La non-éducation est la conséquence et la cause du non développement social, du non développement économique, de l’absence de droits et cela en dépit des multiples programmes qui ne cessent d’être crées, jour après jour, pour le développement de la région africaine qui est la plus grande bénéficiaire des programmes de coopération ; les programmes spéciaux s’additionnement … sans que rien ne change vraiment.
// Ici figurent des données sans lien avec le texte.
Lemma extract_queued_perm ty t q task q' :
  extract_queued ty t q = Some (task, q') ->
  Permutation (q_task <$> q) (task :: (q_task <$> q')) /\ get_type task = ty.
Proof.
  revert q'. induction q as [|x q IH]; intros q'; cbn; [done|].
  destruct (_ && _) eqn:Hc.
  - intros [= <- <-]. apply andb_true_iff in Hc as [Hc _]. by apply bool_decide_eq_true in Hc.
  - destruct (extract_queued ty t q) as [[u r]|] eqn:E; cbn; [|done].
    intros [= <- <-]. destruct (IH _ eq_refl) as [P ?]. split; [|done].
    cbn. rewrite P. apply Permutation_swap.
Qed.

Lemma activate_task_moved ty this : only_moved this (snd (activate_task ty this)).
Proof.
  unfold activate_task. destruct (extract_queued _ _ _) as [[task q]|] eqn:E; cbn;
    [|apply only_moved_refl].
  apply extract_queued_perm in E as [P _]. repeat split; cbn. rewrite P.
  by rewrite <-app_assoc.
Qed.

Lemma activate_first_moved cs this : only_moved this (snd (activate_first cs this)).
Proof.
  revert this. induction cs as [|[ty e] cs IH]; intros this; cbn; [apply only_moved_refl|].
  pose proof (activate_task_moved ty this) as M.
  destruct (activate_task ty this) as [found this1]. cbn in M.
  destruct found; [done|]. eapply only_moved_trans; [exact M | apply IH].
Qed.

Lemma activate_all_moved tys this : only_moved this (activate_all tys this).
Proof.
  unfold activate_all. revert this. induction tys as [|ty tys IH]; intros this; cbn;
    [apply only_moved_refl|].
  eapply only_moved_trans; [apply activate_task_moved | apply IH].
Qed.

End Frames.

(** * Retransmission *)

Section Retransmission.
Context `{Env}.
Implicit Types this : task_manager.

(** The packets sent and the retransmits scheduled so far, the oldest first. *)
Definition sent_of (e : event) : option Packet :=
  match e with Sent p _ _ => Some p | _ => None end.
Definition timeout_of (e : event) : option (Z * Z) :=
  match e with ScheduleRetransmit mid t => Some (mid, t) | _ => None end.
Definition sent this : list Packet := omap sent_of (reverse (trace this)).
Definition timeouts this : list (Z * Z) := omap timeout_of (reverse (trace this)).

(** No MOBIKE task takes over the transmission. *)
Definition no_mobike this : Prop :=
  i_type (initiating this) <> INFORMATIONAL \/ find_task TASK_IKE_MOBIKE (active_tasks this) = None.

(** What a retransmit leaves alone. *)
Definition same_exchange this this' : Prop :=
  i_mid (initiating this') = i_mid (initiating this)
  /\ i_packets (initiating this') = i_packets (initiating this)
  /\ i_type (initiating this') = i_type (initiating this)
  /\ responding this' = responding this /\ queued_tasks this' = queued_tasks this
  /\ active_tasks this' = active_tasks this /\ passive_tasks this' = passive_tasks this.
L’éducation et la prise en compte de la complexité

On pourra toujours proposer aux jeunes en prison des ateliers d’agriculture, de mécanique, des cours d’alphabétisation mais si on ne leur présente pas, dans leurs mots, dans leur contexte, cette éducation comme étant d’abord une réappropriation personnelle de leur destin indéfini, on ne fera que les occuper occasionnellement dans un local qui ne leur conviendra pas mieux pour la cause.
La prison est par définition un lieu anti éducatif ; les meilleures volontés et les meilleurs programmes politiques (encore à découvrir) ne transformeront jamais la prison en maison de l’espoir, ou en une étape positive.

Il faut que les gouvernements africains (et tous les autres gouvernements qui emprisonnent des jeunes) sachent que s’ils rassurent leur opinion publique, ils n’en creusent pas moins les bases d’une société (encore) plus violente, (encore) moins instruite, ingérable. L’extrême minorité des jeunes qui sont en prison ne doit pas être une consolation pour ces gouvernements ni une fatalité oubliée qui permette de ne se consacrer – avec des succès divers - qu’à la majorité.
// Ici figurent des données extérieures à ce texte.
(* ===== verification/Gsup.v ===== *)
(** The GSUP client of libcharon/plugins/osmo_epdg/gsup_client.c: requests that
    block their callers until a response arrives, the thread that sends them and
    the thread that receives responses, interleaved step by step between the
    operations on locks. *)

From stdpp Require Import gmap.
From S2P Require Import Prelude.

(** * Messages *)

(** What a request asks libosmocore to encode. *)
Record gsup_out := {
  out_type : Z;
  out_imsi : chunk;
  out_cn_domain : Z;
  out_auts : option chunk;
  out_rand : option chunk;
  out_pdp_type : Z;
  out_apn : chunk;
  out_pco : chunk;
}.

(** The message types, the fields that are looked at and the encoders of libosmocore's
    GSUP: [osmo_gsup_encode] is the encoding of a message into a buffer of 4000 octets,
    [osmo_apn_from_str] that of an access point name, unless they fail. *)
Class Gsup := {
  osmo_gsup_encode : gsup_out -> option chunk;
  osmo_apn_from_str : chunk -> option chunk;
  OSMO_GSUP_CN_DOMAIN_PS : Z;
  OSMO_GSUP_CN_DOMAIN_CS : Z;
  Gsup_message : Type;
  message_type : Gsup_message -> Z;
  gsup_imsi : Gsup_message -> chunk;
  SEND_AUTH_INFO_REQUEST : Z;
  SEND_AUTH_INFO_ERROR : Z;
  SEND_AUTH_INFO_RESULT : Z;
  UPDATE_LOCATION_REQUEST : Z;
  UPDATE_LOCATION_ERROR : Z;
  UPDATE_LOCATION_RESULT : Z;
  EPDG_TUNNEL_REQUEST : Z;
  EPDG_TUNNEL_ERROR : Z;
  EPDG_TUNNEL_RESULT : Z;
  INSERT_DATA_REQUEST : Z;
}.

Definition IMSI_LEN : nat := 15.

(** A C string: the bytes before the first NUL. *)
Fixpoint c_string (c : chunk) : chunk :=
  match c with
  | [] => []
  | b :: c => if b =? 0 then [] else b :: c_string c
  end.

(** [strncmp] finds no difference in the first [n] characters. *)
Definition strncmp_eq (a b : chunk) (n : nat) : bool :=
  bool_decide (take n (c_string a) = take n (c_string b)).

(** [imsi_copy] *)
Definition imsi_copy (imsi : chunk) : option chunk :=
  if len (c_string imsi) =? Z.of_nat IMSI_LEN then Some (c_string imsi) else None.

(** * State *)

(** The threads: one that calls for each request, the sender and the receiver. *)
Inductive thread := Requester (r : nat) | Sender | Receiver.

#[export] Instance thread_eq_dec : EqDecision thread.
Proof. solve_decision. Defined.

Section Client.
Context `{Gsup}.

Record gsup_request_t := {
  msg_type : Z;
  imsi : chunk;
  refcount : Z;
  mutex : option thread;
  lock : option thread;
  resp : option Gsup_message;
}.

(** Where a caller is in [enqueue] and the function around it; the flag is the
    result of [timed_wait]. *)
Inductive requester_pc :=
| Created                       (** the request was created *)
| Enqueued                      (** in the queue, about to wait; holds the mutex *)
| Waiting
| Waking (timedout : bool)      (** wants the mutex back *)
| Locking (timedout : bool)     (** holds the mutex, wants the lock *)
| Dequeueing                    (** timed out, holds the lock: looks in the queue *)
| Removing                      (** wants to look in the list of pending requests *)
| Returning (timedout : bool)   (** [enqueue] returned *)
| Finished (result : option Gsup_message).

Inductive sender_pc :=
| Dequeue                       (** waits for a request in [dequeue] *)
| Dequeued (r : nat)            (** tries to take the lock *)
| Sending (r : nat)             (** holds the lock *)
| Sent (r : nat)                (** sent, adds it to the pending ones *)
| Unlocking (r : nat)
| Failing (r : nat)             (** not sent, gave back the lock, signals *)
| Releasing (r : nat)           (** gives back its reference *)
| Stopped.                      (** the job was not queued again *)

Inductive receiver_pc :=
| Listening
| Found (r : nat) (m : Gsup_message)     (** holds the mutex of the pending requests *)
| Locked (r : nat) (m : Gsup_message)    (** holds the lock, signals *)
| Signalled (r : nat)
| Unreferencing (r : nat).

(** A caller keeps what it asked for, while its request may be gone. *)
Record requester := { rq_pc : requester_pc; rq_type : Z; rq_imsi : chunk }.

Record gsup_client := {
  heap : gmap nat gsup_request_t;
  inqueue : list nat;             (** [enqueue] inserts first, [dequeue] takes the last *)
  pending : list nat;
  pending_mutex : option thread;
  requesters : gmap nat requester;
  sender : sender_pc;
  receiver : receiver_pc;
  transmitted : list nat;         (** what was sent, the latest first *)
}.

Definition gsup_client_create : gsup_client :=
  {| heap := empty; inqueue := []; pending := []; pending_mutex := None; requesters := empty;
     sender := Dequeue; receiver := Listening; transmitted := [] |}.

(** ** Updates *)

Definition with_refcount (n : Z) (q : gsup_request_t) : gsup_request_t :=
  {| msg_type := msg_type q; imsi := imsi q; refcount := n; mutex := mutex q; lock := lock q; resp := resp q |}.
Definition with_mutex (t : option thread) (q : gsup_request_t) : gsup_request_t :=
  {| msg_type := msg_type q; imsi := imsi q; refcount := refcount q; mutex := t; lock := lock q; resp := resp q |}.
Definition with_lock (t : option thread) (q : gsup_request_t) : gsup_request_t :=
  {| msg_type := msg_type q; imsi := imsi q; refcount := refcount q; mutex := mutex q; lock := t; resp := resp q |}.
Definition with_resp (m : option Gsup_message) (q : gsup_request_t) : gsup_request_t :=
  {| msg_type := msg_type q; imsi := imsi q; refcount := refcount q; mutex := mutex q; lock := lock q; resp := m |}.

Definition with_heap x s : gsup_client :=
  {| heap := x; inqueue := inqueue s; pending := pending s; pending_mutex := pending_mutex s;
     requesters := requesters s; sender := sender s; receiver := receiver s; transmitted := transmitted s |}.
Definition with_inqueue x s : gsup_client :=
  {| heap := heap s; inqueue := x; pending := pending s; pending_mutex := pending_mutex s;
     requesters := requesters s; sender := sender s; receiver := receiver s; transmitted := transmitted s |}.
Definition with_pending x s : gsup_client :=
  {| heap := heap s; inqueue := inqueue s; pending := x; pending_mutex := pending_mutex s;
     requesters := requesters s; sender := sender s; receiver := receiver s; transmitted := transmitted s |}.
Definition with_pending_mutex x s : gsup_client :=
  {| heap := heap s; inqueue := inqueue s; pending := pending s; pending_mutex := x;
     requesters := requesters s; sender := sender s; receiver := receiver s; transmitted := transmitted s |}.
Definition with_requesters x s : gsup_client :=
  {| heap := heap s; inqueue := inqueue s; pending := pending s; pending_mutex := pending_mutex s;
     requesters := x; sender := sender s; receiver := receiver s; transmitted := transmitted s |}.
Definition with_sender x s : gsup_client :=
  {| heap := heap s; inqueue := inqueue s; pending := pending s; pending_mutex := pending_mutex s;
     requesters := requesters s; sender := x; receiver := receiver s; transmitted := transmitted s |}.
Definition with_receiver x s : gsup_client :=
  {| heap := heap s; inqueue := inqueue s; pending := pending s; pending_mutex := pending_mutex s;
     requesters := requesters s; sender := sender s; receiver := x; transmitted := transmitted s |}.
Definition with_transmitted x s : gsup_client :=
  {| heap := heap s; inqueue := inqueue s; pending := pending s; pending_mutex := pending_mutex s;
     requesters := requesters s; sender := sender s; receiver := receiver s; transmitted := x |}.

Definition goto (r : nat) (pc : requester_pc) (s : gsup_client) : gsup_client :=
  match requesters s !! r with
  | Some q => with_requesters (<[r := {| rq_pc := pc; rq_type := rq_type q; rq_imsi := rq_imsi q |}]>
                                 (requesters s)) s
  | None => s
  end.

(** ** Results of a step *)

(** A thread cannot go on ([Blocked]: not its turn, or it waits for a lock), or uses a
    request that was freed. *)
Inductive result :=
| Next (s : gsup_client)
| Blocked
| Use_after_free.

(** Access to a request. *)
Definition access (r : nat) (s : gsup_client) (f : gsup_request_t -> result) : result :=
  match heap s !! r with
  | Some q => f q
  | None => Use_after_free
  end.

Definition store (r : nat) (q : gsup_request_t) (s : gsup_client) : gsup_client :=
  with_heap (<[r := q]> (heap s)) s.

(** Taking a mutex or lock: waits while another thread, or the same, has it. *)
Definition acquire (t : option thread) (x : result) : result :=
  match t with None => x | Some _ => Blocked end.

Definition gsup_request_get (r : nat) (s : gsup_client) (f : gsup_client -> result) : result :=
  access r s (fun q => f (store r (with_refcount (refcount q + 1) q) s)).

(** The last reference frees the request. *)
Definition gsup_request_put (r : nat) (s : gsup_client) (f : gsup_client -> result) : result :=
  access r s (fun q =>
    f (if refcount q =? 1 then with_heap (delete r (heap s)) s
       else store r (with_refcount (refcount q - 1) q) s)).

(** [linked_list_t.remove] and [remove_pending]: the first occurrence. *)
Fixpoint remove_first (r : nat) (l : list nat) : option (list nat) :=
  match l with
  | [] => None
  | x :: l => if decide (x = r) then Some l else l ← remove_first r l; Some (x :: l)
  end.

(** [get_pending] *)
Definition matches (m : Gsup_message) (q : gsup_request_t) : bool :=
  strncmp_eq (gsup_imsi m) (imsi q) IMSI_LEN && (msg_type q =? Z.land (message_type m) (Z.lnot 3)).

Inductive lookup := NotFound | IsFound (r : nat) (rest : list nat) | Freed.

Fixpoint get_pending (h : gmap nat gsup_request_t) (m : Gsup_message) (l : list nat) : lookup :=
  match l with
  | [] => NotFound
  | r :: l =>
    match h !! r with
    | None => Freed
    | Some q => if matches m q then IsFound r l
                else match get_pending h m l with
                     | IsFound x rest => IsFound x (r :: rest)
                     | o => o
                     end
    end
  end.

(** ** The callers *)

(** The request of a call, up to [enqueue]. *)
Definition gsup_request_create (type : Z) (who : chunk) : gsup_request_t :=
  {| msg_type := type; imsi := c_string who; refcount := 1; mutex := None; lock := None; resp := None |}.

(** A call with a message that could not be encoded returns NULL at once. *)
Definition call (r : nat) (type : Z) (who : chunk) (msg : option chunk) (s : gsup_client) : result :=
  match requesters s !! r with
  | Some _ => Blocked
  | None =>
    let at_pc pc := {| rq_pc := pc; rq_type := type; rq_imsi := c_string who |} in
    Next match msg with
         | Some _ => with_requesters (<[r := at_pc Created]> (requesters s))
                       (store r (gsup_request_create type who) s)
         | None => with_requesters (<[r := at_pc (Finished None)]> (requesters s)) s
         end
  end.

(** The message of each kind of request, encoded, or [None] where the caller returns NULL. *)
Definition tunnel_request (who : chunk) : option chunk :=
  who ← imsi_copy who;
  osmo_gsup_encode {| out_type := EPDG_TUNNEL_REQUEST; out_imsi := who; out_cn_domain := 0;
    out_auts := None; out_rand := None; out_pdp_type := 0; out_apn := [];
    out_pco := [128; 0; 13; 0; 0; 12; 0] |}.

Definition set_cn_domain (cn_domain : Z) : Z :=
  if (cn_domain =? OSMO_GSUP_CN_DOMAIN_PS) || (cn_domain =? OSMO_GSUP_CN_DOMAIN_CS) then cn_domain else 0.

Definition update_location (who : chunk) (cn_domain : Z) : option chunk :=
  who ← imsi_copy who;
  osmo_gsup_encode {| out_type := UPDATE_LOCATION_REQUEST; out_imsi := who;
    out_cn_domain := set_cn_domain cn_domain;
    out_auts := None; out_rand := None; out_pdp_type := 0; out_apn := []; out_pco := [] |}.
On ne pourra amorcer une véritable éducation pour les mineurs emprisonnés que si on forme d’abord et de toute urgence les gardiens aux droits de l’Homme. Ce sont eux qui peuvent faciliter ou non l’organisation d’activités éducatives ; ce sont eux aussi qui, en Afrique, volent, détournent et confisquent le peu de matériel accessible aux jeunes détenus pour leur survie ou leur éducation ; ce sont eux qui sont pourtant en première ligne pour changer la prison en espace d’apprentissage, d’autonomie et de respect. Toute activité en prison peut devenir une brimade ; elle peut tout aussi bien devenir une occasion d’apprendre. La nourriture, l’hygiène, les relations entre pairs, les rapports hiérarchiques, le lien adultes / jeunes, la compréhension de son existence sont autant d’occasions de comprendre et donc d’apprendre.

La prison ne doit pas ajouter de l’injustice à la violence institutionnelle.
L’éducation ne doit pas couvrir cette injustice en prétextant la paix sociale.





Marc De Maeyer, sociologue, a été pendant 14 ans chercheur principal à l’UNESCO et responsable du secteur de l’éducation en prison dans le monde. Auparavant, il avait dirigé le bureau nord américain du conseil international de l’action sociale. (Montréal) Actuellement, il coopère bénévolement avec IDAY.